The intelligent search results has become an absolute part of information retrieval in the digital world. Classic keyword-based search engines generally do not account for the actual user's intent or context, leading to missed opportunity and lost revenue, for online companies. Alternatively, Hybrid Search which combines keyword-based and AI-driven semantic search enhances your existing search capabilities in just a few minutes.
This step-by-step guide will show you how to elevate your search functionality using an open-source project, OpenSearch. By adopting these steps, you can turn your search into a complete, working, artificial intelligence solution in 5 minutes.
Hybrid Search combines:
Keyword-based search: Classic Boolean and text-based approaches to searching (e.g., "bag" results that contain the word "bag").
Semantic or vector-based search: AI techniques that comprehend context (e.g., “backpack” also retrieves “knapsack”, “school bag” etc., as the search engine recognizes their similarity).
Combining these two paradigms, you offer users not only relevance but performance and context-sensitive answers. In the e-commerce domain, this is to present users with exact items they are searching even if they express themselves in a different way. For content searches, it ensures that the most contextually relevant documents appear first.
Docker (recommended for a quick setup) or an existing environment to run OpenSearch.
Some command line experience and a clients like curl or Postman to tests the requests.
A dataset to index (you can try a simple JSON file or use the sample data provided in this article).
Note: For those who would prefer a cloud-based solution, you do not need to follow the local Docker instructions, and you can leverage a managed OpenSearch service available from any major cloud provider. The steps to create and manage indices remain similar.
Run OpenSearch locally using Docker. Copy and paste the following command in your terminal:
docker run -d --name opensearch -p 9200:9200 -p 9600:9600 -e "discovery.type=single-node" opensearchproject/opensearch:2.9.0
Here’s what each part does:
-d --name opensearch: Runs the container in the background with the name “opensearch.”
-p 9200:9200 -p 9600:9600: Exposes ports for HTTP requests and performance monitoring.
-e "discovery.type=single-node": Tells OpenSearch to run as a single-node cluster for simplicity.
Verify the container is running by visiting http://localhost:9200. You should see a JSON response with OpenSearch details.

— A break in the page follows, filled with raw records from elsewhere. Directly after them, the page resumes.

Lemma sum_steps (f : TwoQueuePhase → nat) T : sum_list ((λ s : nat * (nat * TwoQueuePhase), f s.2.2) <$> steps phases T) = T * sum_list (f <$> phases).
Proof.
  unfold steps. generalize 0 as a. induction T as [|T IH]; intros a; [done|].
  change (t ← seq a (S T); pair t <$> enumerate phases) with ((pair a <$> enumerate phases) ++ (t ← seq (S a) T; pair t <$> enumerate phases)).
  rewrite fmap_app, sum_list_app, IH. cbn [Nat.mul]. f_equal. rewrite <- list_fmap_compose. f_equal. apply list_eq. intros i.
  rewrite !list_lookup_fmap, lookup_enumerate. by destruct (phases !! i).
Qed.

(** The packets of a queue in the blocks of a batch. *)
Lemma batch_count T bs lane : lane < 2 → T ≠ 0 → phases ≠ [] → Forall2 (phase_block sig other closing policy headers extra phases) (steps phases T) bs →
  S (lane_count lane (concat bs)) = T * sum_list (lane_size lane <$> phases) + T * length phases * extra + T * length phases.
Proof.
  intros Hl HT HP HF.
  assert (∀ st bs, Forall2 (phase_block sig other closing policy headers extra phases) st bs → (∀ s, s ∈ st → s.1 * length phases + s.2.1 ≠ 0) →
    lane_count lane (concat bs) = sum_list ((λ s : nat * (nat * TwoQueuePhase), lane_size lane s.2.2) <$> st) + length st * extra + length st) as Hrest.
  { clear HF. intros st bs' HF Hnz. induction HF as [|[t [p phase]] b st bs' Hb HF IH]; [done|]. cbn [concat]. rewrite lane_count_app, IH by (intros s Hs; apply Hnz; by right).
    rewrite (block_count t p phase b lane Hl Hb), bool_decide_eq_false_2 by (apply (Hnz (t, (p, phase))); left). cbn. lia. }
  pose proof (length_steps phases T) as Hlen. pose proof (sum_steps (lane_size lane) T) as Hsum.
  destruct (steps phases T) as [|[t0 [p0 ph0]] st] eqn:Hst; [cbn in Hlen; destruct phases; [done|cbn in Hlen; lia]|].
  apply Forall2_cons_inv_l in HF as (b & bs' & Hb & HF & ->). cbn [concat]. rewrite lane_count_app.
  assert (steps phases T !! 0 = Some (t0, (p0, ph0))) as H0 by (by rewrite Hst).
  destruct (steps_inv _ _ _ _ H0) as (t & p & ph & [= <- <- <-] & _ & _ & _ & Hz).
  rewrite (block_count _ _ _ _ lane Hl Hb), bool_decide_eq_true_2 by lia. rewrite (Hrest st bs' HF).
  - rewrite <- Hsum, <- Hlen. rewrite fmap_cons. cbn [sum_list_with length snd]. unfold id. rewrite Nat.mul_succ_l. lia.
  - intros s [i Hi]%list_elem_of_lookup_1. assert (steps phases T !! S i = Some s) as HS by (by rewrite Hst).
    destruct (steps_inv _ _ _ _ HS) as (t & p & ph & -> & _ & _ & _ & Hg). cbn. lia.
Qed.
End counts.

Lemma lane_batch_count_Ok sizes T barriers extra count : lane_batch_count sizes T barriers extra = Ok count →
  count = (foldr Z.add 0 sizes * T + barriers + (T - 1) + extra)%Z.
Proof.
  unfold lane_batch_count. intros H. apply bind_Ok in H as (d & Hd & H). apply ok_or_Ok in H.
  assert (∀ l a d, try_fold (λ sum n, ok_or BatchShapeOverflow (checked_add U64_MAX sum n)) a l = Ok d → d = (a + foldr Z.add 0 l)%Z) as Hsum.
  { clear. induction l as [|x l IH]; intros a d; cbn [try_fold foldr]; [intros [= <-]; lia|]. intros H. apply bind_Ok in H as (s & Hs & H).
    apply ok_or_Ok, checked_add_Some in Hs as [-> _]. rewrite (IH _ _ H). lia. }
  apply Hsum in Hd. destruct (checked_mul U64_MAX d T) as [c1|] eqn:E1; [|done]. cbn in H. apply checked_mul_Some in E1 as [-> _].
  destruct (checked_add U64_MAX _ barriers) as [c2|] eqn:E2; [|done]. cbn in H. apply checked_add_Some in E2 as [-> _].
  destruct (checked_add U64_MAX _ (T - 1)) as [c3|] eqn:E3; [|done]. cbn in H. apply checked_add_Some in E3 as [-> _].
  apply checked_add_Some in H as [-> _]. lia.
Qed.

Lemma required_packet_counts_Ok phases T counts : required_packet_counts phases T = Ok counts → T ≠ 0 ∧ phases ≠ [] ∧
  counts.1 = Z.of_nat (T * sum_list (lane_size 0 <$> phases) + T * length phases) ∧
  counts.2 = (Z.of_nat (T * sum_list (lane_size 1 <$> phases) + T * length phases) - 1)%Z.
Proof.
  unfold required_packet_counts, two_queue_serialized_batch_counts. intros H. apply bind_Ok in H as (u1 & H1 & H). apply err_if_Ok, bool_decide_eq_false in H1.
  apply bind_Ok in H as (u2 & H2 & H). apply err_if_Ok, Z.eqb_neq in H2. apply bind_Ok in H as (u3 & _ & H). apply bind_Ok in H as (barriers & Hb & H).
  apply ok_or_Ok, checked_mul_Some in Hb as [-> _]. apply bind_Ok in H as (zero & Hz & H). apply bind_Ok in H as (one & Ho & H). apply Ok_inj in H as <-.
  apply lane_batch_count_Ok in Hz as ->, Ho as ->. rewrite length_fmap.
  assert (∀ lane, lane < 2 → foldr Z.add 0%Z ((λ phase, at_lane (lane_counts phase) lane) <$> phases) = Z.of_nat (sum_list (lane_size lane <$> phases))) as Hs.
  { intros lane Hl. clear - Hl. induction phases as [|ph l IH]; [done|]. cbn. rewrite IH. unfold lane_size. destruct lane as [|[|?]]; cbn; lia. }
  pose proof (Hs 0 ltac:(lia)) as S0. pose proof (Hs 1 ltac:(lia)) as S1. cbn [at_lane] in S0, S1. rewrite <- list_fmap_compose in S0 || idtac.
  assert ((lane_counts <$> phases).*1 = (λ phase, (lane_counts phase).1) <$> phases) as -> by (by rewrite <- list_fmap_compose).
  assert ((lane_counts <$> phases).*2 = (λ phase, (lane_counts phase).2) <$> phases) as -> by (by rewrite <- list_fmap_compose).
  rewrite S0, S1. split; [lia|]. split; [done|]. cbn [fst snd]. assert (length phases ≠ 0) by (by destruct phases). split; nia.
Qed.

(** ** Constructions *)

Lemma assert_signals_safe signals base T (phases : list TwoQueuePhase) tails count : tails_ok signals base T (length phases) tails →
  two_queue_serialized_signal_count (Z.of_nat (length phases)) (Z.of_nat T) = Ok count → safe (assert_signals tails count).
Proof.
  intros Ht H. unfold two_queue_serialized_signal_count in H. apply bind_Ok in H as (u & _ & H). apply ok_or_Ok in H.
  destruct (checked_mul U64_MAX (Z.of_nat (length phases)) (Z.of_nat T)) as [c1|] eqn:E1; [|done]. cbn in H. apply checked_mul_Some in E1 as [-> _].
  destruct (checked_mul U64_MAX _ 2) as [c2|] eqn:E2; [|done]. cbn in H. apply checked_mul_Some in E2 as [-> _]. apply checked_add_Some in H as [-> _].
  apply safe_assert. apply Z.eqb_eq.
  assert (∀ l : list (list (Z * Z)), (∀ x, x ∈ l → length x = length phases) → sum_list ((λ token, (length token * 2)%nat) <$> l) = length l * length phases * 2) as Hs.
  { induction l as [|x l IH]; intros Hl; [done|]. rewrite fmap_cons. cbn [sum_list_with]. unfold id at 1. rewrite IH by (intros y Hy; apply Hl; by right).
    rewrite (Hl x) by left. cbn [length]. lia. }
  rewrite Hs, (ta_length _ _ _ _ _ Ht); [lia|]. intros x [t Hx]%list_elem_of_lookup_1.
  destruct (ta_token _ _ _ _ _ Ht t) as (token & Htok & Hlen & _); [apply lookup_lt_Some in Hx; by rewrite (ta_length _ _ _ _ _ Ht) in Hx|]. congruence.
Qed.

Lemma check_capacity_safe gpu size outcomes queues pushes : map_err Runtime_error (QueueSet_create gpu 2 size outcomes) = Ok queues →
  safe (for_each (check_capacity queues pushes) [0; 1]).
Proof.
  intros Hq. assert (length (qs_queues queues) = 2) as Hlen.
  { destruct (QueueSet_create gpu 2 size outcomes) as [q|e|] eqn:E; [|done..]. apply Ok_inj in Hq as <-. unfold QueueSet_create in E.
    apply bind_Ok in E as (u & _ & E). apply bind_Ok in E as (queues & Hm & E). apply bind_Ok in E as (u' & _ & E). apply Ok_inj in E as <-.
    apply try_map_Ok, Forall2_length in Hm. done. }
  apply safe_for_each. intros l Hl. unfold check_capacity, QueueSet_size.
  destruct (lookup_lt_is_Some_2 (qs_queues queues) l) as [q Hlq]; [apply list_elem_of_In in Hl as [<-|[<-|[]]]; lia|].
  rewrite Hlq. cbn. auto with safe.
Qed.

(** The final tail exists. *)
Lemma final_tail_some signals base T (phases : list TwoQueuePhase) tails : tails_ok signals base T (length phases) tails → T ≠ 0 → phases ≠ [] →
  ∃ token x, last tails = Some token ∧ last token = Some x.
Proof.
  intros Ht HT HP. destruct (ta_token _ _ _ _ _ Ht (pred T)) as (token & Htok & Hlen & Hall); [lia|].
  assert (length phases ≠ 0) by (by destruct phases). exists token. eexists. split; [by rewrite last_lookup, (ta_length _ _ _ _ _ Ht)|].
  rewrite last_lookup, Hlen. apply Hall. lia.
Qed.

Lemma serial_phase_safe signals T (phases : list TwoQueuePhase) tails t p phase : tails_ok signals 0 T (length phases) tails → t < T → p < length phases →
  safe (serial_phase tails t (p, phase)).
Proof.
  intros Ht Htt Hp. unfold serial_phase. apply safe_bind; [by eapply safe_boundary|]. intros bnd _.
  destruct (ta_token _ _ _ _ _ Ht t Htt) as (token & Htok & _ & Hall). rewrite (proj2 (index_Ok _ _ _) Htok). cbn [mbind result_bind].
  rewrite (proj2 (index_Ok _ _ _) (Hall p Hp)). cbn [mbind result_bind]. apply safe_bind; [|auto with safe]. apply safe_try_map.
  intros [lane ds] _. apply safe_try_map. intros [i d] _. apply safe_kernel_push.
Qed.

Lemma enumerate_lt {A} (l : list A) i x : (i, x) ∈ enumerate l → i < length l.
Proof. intros H%elem_of_enumerate. by eapply lookup_lt_Some. Qed.

Lemma seq_lt i n : i ∈ seq 0 n → i < n.
Proof. intros [k [-> H]%seq_lookup_inv]%list_elem_of_lookup_1. done. Qed.

(** The host terminal adds one packet to the first queue. *)
Lemma terminal_counts pushes q : length (lane_packets 0 (pushes ++ [(0, BarrierPacket q)])) = S (lane_count 0 pushes) ∧
  length (lane_packets 1 (pushes ++ [(0, BarrierPacket q)])) = lane_count 1 pushes.
Proof.
  assert (∀ l p, length (lane_packets l p) = lane_count l p) as Hlc by done. rewrite !Hlc, !lane_count_app.
  change (lane_count 0 [(0, BarrierPacket q)]) with 1. change (lane_count 1 [(0, BarrierPacket q)]) with 0. lia.
Qed.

To enable AI-powered semantic search, you need to store vector embeddings along with traditional keyword fields in your documents. Let’s create an index called products. We’ll set it up with both text and vector fields to showcase a hybrid approach. OpenSearch Documentation Reference
Copy and paste this index mapping:
curl -X PUT "http://localhost:9200/products"
-H 'Content-Type: application/json'
-d '{
"settings": {
"index": {
"number_of_shards": 1,
"number_of_replicas": 0
}
},
"mappings": {
"properties": {
"name": {
"type": "text"
},
"description": {
"type": "text"
},
"keywords": {
"type": "keyword"
},
"embedding": {
"type": "dense_vector",
"dims": 768
}
}
}
}'
Next we will need to generate an embedding for each document, a numerical representation that reflects the meaning of the text. You can either use an open-source model like Hugging Face) or use a service like OpenAI Embeddings API. Below is an example using Hugging Face's sentence-transformers. OpenSearch Documentation Reference
#!/usr/bin/env python3
import requests
from sentence_transformers import SentenceTransformer
#1. Load a model from Hugging Face
model = SentenceTransformer('sentence-transformers/all-MiniLM-L6-v2')

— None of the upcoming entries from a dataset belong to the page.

Inductive EventKind : Type := StopEvent | ThinkOpen | ThinkClose.
#[export] Instance EventKind_eq_dec : EqDecision EventKind.
Proof. solve_decision. Defined.

Record Event := mkEvent { event_at : nat; event_kind : EventKind; event_len : nat }.

(** [Event::earlier] *)
Definition Event_earlier (best : option Event) (cand : Event) : option Event :=
  match best with
  | None => Some cand
  | Some b =>
      if bool_decide (event_at cand < event_at b) then Some cand
      else if bool_decide (event_at cand = event_at b ∧ event_len b < event_len cand) then Some cand
      else if bool_decide (event_at cand = event_at b ∧ event_kind cand = StopEvent ∧ event_kind b ≠ StopEvent) then Some cand
      else Some b
  end.

(** ** Helpers *)

Definition OPEN : list Z := str_bytes "<think>".
Definition CLOSE : list Z := str_bytes "</think>".

(** [Utf8Error::valid_up_to], or the length when all of it is valid. *)
Fixpoint valid_fuel (fuel : nat) (l : list Z) : nat :=
  match fuel with
  | O => 0
  | S fuel => match utf8_char l with Some n => n + valid_fuel fuel (drop n l) | None => 0 end
  end.

(** [utf8_safe_end] *)
Definition utf8_safe_end (bytes : list Z) : nat := valid_fuel (length bytes) bytes.

(** [windows(needle.len()).position(|w| w == needle)] *)
Fixpoint find_window (needle haystack : list Z) : option nat :=
  if bool_decide (take (length needle) haystack = needle) then Some 0
  else match haystack with [] => None | _ :: haystack => S <$> find_window needle haystack end.

(** [memmem] *)
Definition memmem (haystack needle : list Z) : option nat :=
  if bool_decide (needle = []) then Some 0 else find_window needle haystack.

(** The loop of [trailing_prefix_start]: the longest tail of at most [k] bytes
    that is a prefix of the needle, or 0. *)
Fixpoint trailing_match (bytes needle : list Z) (k : nat) : nat :=
  match k with
  | O => 0
  | S k' => if bool_decide (drop (length bytes - k) bytes = take k needle) then k else trailing_match bytes needle k'
  end.

(** [trailing_prefix_start] *)
Definition trailing_prefix_start (bytes needle : list Z) : nat :=
  if bool_decide (needle = []) || bool_decide (bytes = []) then length bytes
  else length bytes - trailing_match bytes needle (Nat.min (length needle - 1) (length bytes)).

(** ** The filter *)

(** Stable [sort_by(|a, b| b.len().cmp(&a.len()))] *)
Fixpoint insert_by_length (x : list Z) (l : list (list Z)) : list (list Z) :=
  match l with
  | [] => [x]
  | y :: l' => if bool_decide (length y ≤ length x) then x :: l else y :: insert_by_length x l'
  end.
Definition sort_by_length (l : list (list Z)) : list (list Z) := foldr insert_by_length [] l.

Definition fresh_state (config : EosFilterConfig) : EosFilterState :=
  mkEosFilterState [] 0 [] 0 (strip_think config && started_in_think config) false.

(** [EosFilter::new] *)
Definition EosFilter_new (config : EosFilterConfig) : EosFilter :=
  let config := mkEosFilterConfig (strip_think config) (started_in_think config)
    (sort_by_length (stop_at config)) (sort_by_length (holdback_prefixes config)) in
  mkEosFilter config (fresh_state config).

(** [EosFilter::reset] *)
Definition EosFilter_reset (f : EosFilter) : EosFilter := mkEosFilter (filter_config f) (fresh_state (filter_config f)).

(** The only outcome besides a value is a panic. *)
Definition outcome : Type → Type := result Empty_set.

(** [&l[lo..hi]] *)
Definition slice (l : list Z) (lo hi : nat) : outcome (list Z) :=
  assert (bool_decide (lo ≤ hi ∧ hi ≤ length l)) ;; Ok (take (hi - lo) (drop lo l)).

(** [safe_visible_end] *)
Definition safe_visible_end (s : EosFilterState) : outcome nat :=
  let lo := visible_emitted s in
  let hi := length (visible s) in
  if bool_decide (hi ≤ lo) then Ok lo else
  rest ← slice (visible s) lo hi;
  Ok (utf8_safe_end rest + lo).

(** [has_pending] *)
Definition has_pending (f : EosFilter) : outcome bool :=
  if stopped (filter_state f) then Ok false else
  stop ← safe_visible_end (filter_state f);
  Ok (bool_decide (visible_emitted (filter_state f) < stop)).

#2. Sample documents to index
documents = [
{ "name": "Blue Backpack",
"description": "A spacious bag suitable for school and travel",
"keywords": ["bags", "backpack", "school"],
},
{ "name": "Leather Handbag",
"description": "Stylish handbag made from genuine leather",
"keywords": ["fashion", "handbag", "leather"],
}
]
#3. Generate embeddings and index
for i, doc in enumerate(documents):
textToEmbed = doc["name"] + " " + doc["description"]
embedding = model.encode(textToEmbed).tolist() # Convert to list for JSON serialization
payload = {
"name": doc["name"],
"description": doc["description"],
"keywords": doc["keywords"],
"embedding": embedding
}
response = requests.post(
"http://localhost:9200/products/_doc/" + str(i),
json=payload
)
print(f"Indexed document {i}. Status code: {response.status_code}, Response: {response.json()}")
1. Save above code in a file with name index_documents.py
2. Run pip install sentence-transformers requests
if you haven’t already
3. Execute python index_documents.py
This script loads a small transformer model that produces 768-dimensional embeddings, iterates over couple of sample documents, combines text string from name and description, and encodes it into an embedding and then sends each document along with the embedding to OpenSearch via HTTP POST.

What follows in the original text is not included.